IF 3.1 3区 医学 Q1 ECONOMICS Pub Date : 2024-11-01 Epub Date: 2024-02-27 DOI: 10.1007/s10198-023-01667-7
Louis S Matza, Katie D Stewart, Marie Fournier, Donna Rowen, Robin Lachmann, Maurizio Scarpa, Eugen Mengel, Travis Obermeyer, Evren Ayik, Fernando Laredo, Ruth Pulikottil-Jacob

Introduction: Acid sphingomyelinase deficiency (ASMD) type B is a rare genetic disorder leading to enlargement of the spleen and liver, pulmonary dysfunction, and other symptoms. Cost-utility analyses are often conducted to quantify the value of new treatments, and these analyses require health state utilities. Therefore, the purpose of this study was to estimate utilities associated with varying levels of severity of adult and pediatric ASMD type B.
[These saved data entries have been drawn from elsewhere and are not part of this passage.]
(** ** Insertion succeeds *)

Lemma set_child_total cs x c : length cs = 16%nat -> Nibbles.nibble x ->
  set_child cs x c = Ok (<[Z.to_nat x := c]> cs).
Proof. intros Hl Hx. apply set_child_ok. unfold Nibbles.nibble, len in *. split; [lia|done]. Qed.
Lemma put_leaf_total c q v b : len c < isize_max -> Forall Nibbles.nibble q -> length b.1 = 16%nat ->
  exists b', put_leaf (c ++ q) (len c) v b = Ok b' /\ length b'.1 = 16%nat.
Proof.
  intros Hl Hq Hb. unfold put_leaf. destruct q as [|x q].
  - rewrite app_nil_r, Z.ltb_irrefl. by eexists.
  - rewrite (proj2 (Z.ltb_lt _ _)) by (rewrite len_app, len_cons; pose proof (len_nonneg q); lia).
    rewrite get_app. cbn [unwrap obind]. apply Forall_cons_iff in Hq as [Hx Hq].
    change (x :: q) with ([x] ++ q). rewrite app_assoc. unfold uadd.
    rewrite checked_arith_ok by (unfold uint, isize_max in *; pose proof (len_nonneg c); lia).
    cbn [obind]. change 1 with (len [x]). rewrite <- len_app, slice_from_app. cbn [obind].
    rewrite from_node_eq. cbn [lift_ok obind]. rewrite set_child_total by done. cbn [obind].
    eexists. split; [done|]. cbn [fst]. by rewrite length_insert.
Qed.
Lemma under_prefix_total c b : exists n', under_prefix (len c) c b = Ok n'.
Proof. unfold under_prefix. destruct (0 <? len c); [rewrite from_node_eq|]; by eexists. Qed.

Lemma insert_at_leaf_total lk lv q v : len q < isize_max -> Forall Nibbles.nibble lk -> Forall Nibbles.nibble q ->
  exists n', insert_at_leaf lk lv q v = Ok n'.
Proof.
  intros Hl Hlk Hq. unfold insert_at_leaf.
  destruct (common_prefix_split lk q) as (c & lk' & q' & -> & -> & Hc & _). rewrite Hc.
  assert (Hlc : len c < isize_max) by (rewrite len_app in Hl; pose proof (len_nonneg q'); lia).
  apply Forall_app in Hlk as [_ Hlk']. apply Forall_app in Hq as [_ Hq'].
  destruct (_ && _); [by eexists|].
  destruct (put_leaf_total c lk' lv (replicate 16 None, None)) as (b & Hb & Hbl); [done..|].
  destruct (put_leaf_total c q' v b) as (b' & Hb' & _); [done..|].
  destruct (Z.eqb_spec (len c) 0) as [Hc0|Hc0].
  - rewrite Hc0 in Hb, Hb'. rewrite Hb. cbn [obind]. rewrite Hb'. by eexists.
  - rewrite slice_prefix. cbn [obind]. rewrite Hb. cbn [obind]. rewrite Hb'. cbn [obind]. apply under_prefix_total.
Qed.
Lemma put_extension_total e r : Forall Nibbles.nibble e ->
  exists cs, length cs = 16%nat /\ put_extension e r (replicate 16 None) = Ok cs.
Proof.
  intros He. unfold put_extension, Nibbles.is_empty. destruct e as [|x e1]; [by exists (replicate 16 None)|].
  rewrite (proj2 (Z.eqb_neq _ 0)) by (rewrite len_cons; pose proof (len_nonneg e1); lia). cbn [negb].
  change (Nibbles.get (x :: e1) 0) with (Some x). cbn [unwrap obind]. apply Forall_cons_iff in He as [Hx _].
  assert (Hset : forall r', exists cs, length cs = 16%nat /\ set_child (replicate 16 None) x (Some r') = Ok cs).
  { intros r'. rewrite set_child_total by done. eexists. split; [|done]. by rewrite length_insert. }
  destruct (len (x :: e1) =? 1); [apply Hset|].
  rewrite (slice_from_app [x] e1 : lift_ok (Nibbles.slice_from (x :: e1) 1) = Ok e1). cbn [obind].
  rewrite from_node_eq. cbn [lift_ok obind]. apply Hset.
Qed.
Lemma split_extension_total ek r q v : Forall Nibbles.nibble ek -> Forall Nibbles.nibble q ->
  exists n', split_extension ek r q v (Nibbles.common_prefix_len ek q) = Ok n'.
Proof.
  intros Hek Hq. unfold split_extension.
  destruct (common_prefix_split ek q) as (c & e' & q' & -> & -> & -> & _).
  apply Forall_app in Hek as [_ He]. apply Forall_app in Hq as [_ Hq].
  rewrite slice_prefix. cbn [obind]. rewrite !slice_from_app. cbn [obind].
  destruct (put_extension_total e' r) as (cs & Hcs & ->); [done|].
  cbn [obind]. destruct (put_leaf_total [] q' v (cs, None)) as (b & Hb & _); [done..|].
  change ([] ++ q') with q' in Hb. change (len (@nil Z)) with 0 in Hb. rewrite Hb. cbn [obind]. apply under_prefix_total.
Qed.

Lemma insert_total fuel n p q v : wf_node n -> in_memory n = true -> (S (height n) < fuel)%nat ->
  Forall Nibbles.nibble q -> len (p ++ q) < isize_max ->
  exists n', everywhere d, insert_at_node fuel d n (p ++ q) (len p) v = Ok n'.
Proof.
  revert n p q. induction fuel as [|fuel IH]; intros n p q Hw Hm Hh Hq Hl; [lia|].
  assert (Hql : len q < isize_max) by (rewrite len_app in Hl; pose proof (len_nonneg p); lia).
  destruct n as [|lk lv|ek r|cs bv].
  - exists (Leaf q v). intros D HD d. cbn [insert_at_node]. by rewrite slice_from_app.
  - inversion Hw; subst. destruct (insert_at_leaf_total lk lv q v) as [n' Hn']; [done..|].
    exists n'. intros D HD d. cbn [insert_at_node]. by rewrite slice_from_app.
  - destruct (ext_cases ek r Hm Hw) as (m & -> & Hmm & Hwm & _ & Hek).
    destruct (decide (Nibbles.common_prefix_len ek q = len ek)) as [Hc|Hc].
    + apply common_prefix_full in Hc as Hq'. destruct Hq' as [q' ->]. rewrite app_assoc in Hl.
      apply Forall_app in Hq as [_ Hq]. destruct (IH m (p ++ ek) q') as [n' Hn']; [done..|simpl in Hh; lia|done|done|].
      eexists. intros D HD d. cbn [insert_at_node]. rewrite slice_from_app. cbn [obind].
      rewrite Hc, Z.eqb_refl. cbn [resolve_node_ref obind]. rewrite app_assoc.
      rewrite (next_index p q' ek) by (unfold isize_max in *; lia). cbn [obind].
      rewrite Hn'. cbn [obind]. by rewrite from_node_eq.
    + destruct (split_extension_total ek (Inline m) q v) as [n' Hn']; [done..|].
      exists n'. intros D HD d. cbn [insert_at_node]. rewrite slice_from_app. cbn [obind].
      by rewrite (proj2 (Z.eqb_neq _ _)).
  - destruct q as [|x q]; [eexists; intros D HD d; cbn [insert_at_node]; by rewrite at_end|].
    apply Forall_cons_iff in Hq as [Hx Hq]. change (x :: q) with ([x] ++ q) in Hl. rewrite app_assoc in Hl.
    assert (Hlen : length cs = 16%nat) by (by inversion Hw).
    assert (exists slot m, index (E := TrieError) cs x = Ok slot /\
      (everywhere d, match slot with None => Ok Empty | Some r => resolve_node_ref d r end = Ok m) /\
      wf_node m /\ in_memory m = true /\ (S (height m) < fuel)%nat) as (slot & m & Hi & Hres & Hwm & Hmm & Hhm).
    { destruct (slot_cases cs bv x Hm Hw Hx) as [Hi|(m & Hi & Hi' & Hmm & Hwm & _)].
      - exists None, Empty. split_and!; [done..|constructor|done|simpl in *; lia].
      - exists (Some (Inline m)), m. pose proof (height_child cs bv _ m Hi'). split_and!; try done. lia. }
    destruct (IH m (p ++ [x]) q) as [n' Hn']; [done..|]. eexists. intros D HD d. cbn [insert_at_node].
    rewrite not_at_end, get_app. cbn [unwrap obind]. change (x :: q) with ([x] ++ q).
    rewrite app_assoc. change 1 with (len [x]). rewrite (next_index p q [x]) by (unfold isize_max in *; lia).
    rewrite Hi. cbn [obind]. rewrite Hres. cbn [obind]. rewrite Hn'. cbn [obind]. rewrite from_node_eq.
    cbn [lift_ok obind]. by rewrite set_child_total.
Qed.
Methods: Seven adult and seven child health state vignettes describing ASMD were developed based on published literature, clinical trial results, and interviews with clinicians, patients with ASMD, and parents of children with ASMD. The health states were valued in time trade-off interviews with adult general population respondents in the UK.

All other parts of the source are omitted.